## [ACTION ITEM]
Go to the line holding "structure, and those" in the entries below and write out exactly every line down to and including the line holding "Definition slots (w".

Collected data
(* ===== verification/Reclaim.v ===== *)
(** * Reclamation under any schedule (src/common/garbage_list.h, epoch.h, epoch.cc)

    Threads protect and unprotect themselves, bump the epoch, push removed objects onto a
    thread-safe garbage list and scavenge it.  Every object is destroyed at most once, and
    none while a thread is protected since before its removal. *)
From Stdlib Require Import ZArith Lia.
From stdpp Require Import base list gmap strings relations.
From S2P Require Import Prelude Bytes Prog Status Library Epoch Garbage.
#[local] Open Scope Z_scope.
#[local] Open Scope prog_scope.

(** ** The ring and its auxiliary state *)

(** The client of the list records the objects that have been unlinked from its data
    structure, and those it has been told to destroy. *)
Record Objects := MkObjects { unlinked : list Z; destroyed : list Z }.

#[export] Instance Objects_eq_dec : EqDecision Objects.
Proof. solve_decision. Defined.

Abbreviation LogWorld := (GarbageWorld Objects).

Definition destroy_log (callback context x : Z) : prog Objects unit :=
  upd (fun c => MkObjects (unlinked c) (x :: destroyed c)).

(** Next to the epochs' auxiliary state: the thread that has locked a slot and the epoch
    it replaced; the object a slot holds and its removal epoch; the removal epochs of the
    destroyed objects; the largest epoch that has ever been safe; and for each unlinked
    object how often the epoch had been bumped when it was unlinked. *)
Record RGh := MkRGh {
  eg : Gh;
  locks : nat -> option (Z * Z);
  held : nat -> option (Z * Z);
  dead : Z -> Z -> Prop;
  top : Z;
  cut : Z -> option nat
}.

#[export] Instance Item_eq_dec : EqDecision Item.
Proof. solve_decision. Defined.

Lemma no_cons (l : list Z) x : l <> x :: l.
Proof. intros E. apply (f_equal length) in E. simpl in E. lia. Qed.

Section ring.
Context (m : Z) (sz : nat) (g : Z) (k : Z).

Definition slots (w : LogWorld) : list Item := items_ (glist w g).
Definition gone (w : LogWorld) : list Z := destroyed (client w).
Definition ep (w : LogWorld) (i : nat) : Z := from_option removal_epoch 0 (slots w !! i).
Definition obj (w : LogWorld) (i : nat) : Z := from_option removed_item 0 (slots w !! i).

(** What an access by thread [t] does to the auxiliary state. *)
Definition ring_obs (t : Z) (w w' : LogWorld) (r : RGh) : RGh :=
  MkRGh (epoch_obs m (epochs w) (epochs w') (eg r))
    (fun i => if ep w' i =? invalid_epoch
              then if ep w i =? invalid_epoch then locks r i else Some (t, ep w i)
              else None)
    (fun i => if ep w' i =? invalid_epoch
              then if decide (gone w' = gone w) then held r i
                   else match locks r i with
                        | Some (t', _) => if t' =? t then None else held r i
                        | None => held r i
                        end
              else if ep w i =? invalid_epoch
                   then if ep w' i =? 0 then None else Some (obj w' i, ep w' i)
                   else held r i)
    (fun x e => dead r x e \/
       (gone w' = x :: gone w /\ exists i p, locks r i = Some (t, p) /\ held r i = Some (x, e)))
    (Z.max (top r) (safe m (epochs w')))
    (fun x => match cut r x with
              | Some v => Some v
              | None => if decide (x ∈ unlinked (client w')) then Some (gn (eg r)) else None
              end).

(** The object [x] is or was in the list, with removal epoch [e]. *)
Definition has (r : RGh) (x e : Z) : Prop := (exists i, held r i = Some (x, e)) \/ dead r x e.

(** Fewer bumps than epochs: a removal epoch is neither 0 nor the lock's mark. *)
Definition bounded (r : RGh) : Prop := Z.of_nat (gn (eg r)) < invalid_epoch.

(** The object [x] was unlinked when the epoch had been bumped at most [e] times. *)
Definition unlinked_by (r : RGh) (x e : Z) : Prop := exists v, cut r x = Some v /\ Z.of_nat v <= e.

Record slots_ok (w : LogWorld) (r : RGh) : Prop := {
  so_lock i : ep w i = invalid_epoch <-> is_Some (locks r i);
  so_free i : ep w i <> invalid_epoch ->
    (ep w i = 0 /\ held r i = None) \/ (ep w i <> 0 /\ held r i = Some (obj w i, ep w i));
  so_locked i t p : locks r i = Some (t, p) ->
    p <> invalid_epoch /\ (held r i = None \/ (p <> 0 /\ held r i = Some (obj w i, p)));
  so_once i j x e e' : held r i = Some (x, e) -> held r j = Some (x, e') -> i = j;
  so_alive i x e : held r i = Some (x, e) -> x ∉ gone w;
  so_nodup : NoDup (gone w);
  so_dead x : x ∈ gone w -> exists e, dead r x e /\ e <= top r;
  so_gone x e : dead r x e -> x ∈ gone w;
  so_top : top r < Z.of_nat (gn (eg r));
  so_cut x v : cut r x = Some v -> (v <= gn (eg r))%nat;
  so_unlinked x : is_Some (cut r x) <-> x ∈ unlinked (client w);
  so_late x e : has r x e -> unlinked_by r x e
}.

Definition ring_shape (w : LogWorld) : Prop :=
  gl_epoch_manager_ (glist w g) = Some m /\ item_count_ (glist w g) = 2 ^ k /\
  length (slots w) = Z.to_nat (2 ^ k).

Definition rinv (s : LogWorld * RGh) : Prop :=
  inv m sz (epochs s.1, eg s.2) /\ ring_shape s.1 /\ (bounded s.2 -> slots_ok s.1 s.2).

(** No object is linked again. *)
Definition only_more (w w' : LogWorld) : Prop :=
  forall x, x ∈ unlinked (client w) -> x ∈ unlinked (client w').

Lemma cut_mono t w w' r x v : cut r x = Some v -> cut (ring_obs t w w' r) x = Some v.
Proof. simpl. by intros ->. Qed.

Lemma cut_new t w w' r x v :
  cut (ring_obs t w w' r) x = Some v -> cut r x = Some v \/ v = gn (eg r).
Proof. simpl. destruct (cut r x); [by left|]. case_decide; [|done]. intros [= <-]. by right. Qed.

Lemma cut_unlinked t w w' r x :
  slots_ok w r -> only_more w w' ->
  is_Some (cut (ring_obs t w w' r) x) <-> x ∈ unlinked (client w').
Proof.
  intros Hok Hm. pose proof (so_unlinked _ _ Hok x) as Hu. simpl. destruct (cut r x) as [v|].
  - split; [intros _; apply Hm, Hu; eauto|eauto].
  - case_decide; [by split; eauto|]. split; [by intros []|done].
Qed.

Lemma gn_obs_le t w w' r : (gn (eg r) <= gn (eg (ring_obs t w w' r)))%nat.
Proof. simpl. destruct (_ =? _); lia. Qed.

Lemma cut_below t w w' r x v :
  slots_ok w r -> cut (ring_obs t w w' r) x = Some v -> (v <= gn (eg (ring_obs t w w' r)))%nat.
Proof.
  intros Hok H. pose proof (gn_obs_le t w w' r). apply cut_new in H as [H| ->]; [|done].
  pose proof (so_cut _ _ Hok x v H). lia.
Qed.

Lemma late_mono t w w' r x e : unlinked_by r x e -> unlinked_by (ring_obs t w w' r) x e.
Proof. intros (v & Hv & He). exists v. split; [by apply cut_mono|done]. Qed.

(** The objects that each thread pushes. *)
Context (own_objs : Z -> Z -> Prop).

## [FINISHED EXERCISE]
    structure, and those it has been told to destroy. *)
Record Objects := MkObjects { unlinked : list Z; destroyed : list Z }.

#[export] Instance Objects_eq_dec : EqDecision Objects.
Proof. solve_decision. Defined.

Abbreviation LogWorld := (GarbageWorld Objects).

Definition destroy_log (callback context x : Z) : prog Objects unit :=
  upd (fun c => MkObjects (unlinked c) (x :: destroyed c)).

(** Next to the epochs' auxiliary state: the thread that has locked a slot and the epoch
    it replaced; the object a slot holds and its removal epoch; the removal epochs of the
    destroyed objects; the largest epoch that has ever been safe; and for each unlinked
    object how often the epoch had been bumped when it was unlinked. *)
Record RGh := MkRGh {
  eg : Gh;
  locks : nat -> option (Z * Z);
  held : nat -> option (Z * Z);
  dead : Z -> Z -> Prop;
  top : Z;
  cut : Z -> option nat
}.

#[export] Instance Item_eq_dec : EqDecision Item.
Proof. solve_decision. Defined.

Lemma no_cons (l : list Z) x : l <> x :: l.
Proof. intros E. apply (f_equal length) in E. simpl in E. lia. Qed.

Section ring.
Context (m : Z) (sz : nat) (g : Z) (k : Z).

Definition slots (w : LogWorld) : list Item := items_ (glist w g).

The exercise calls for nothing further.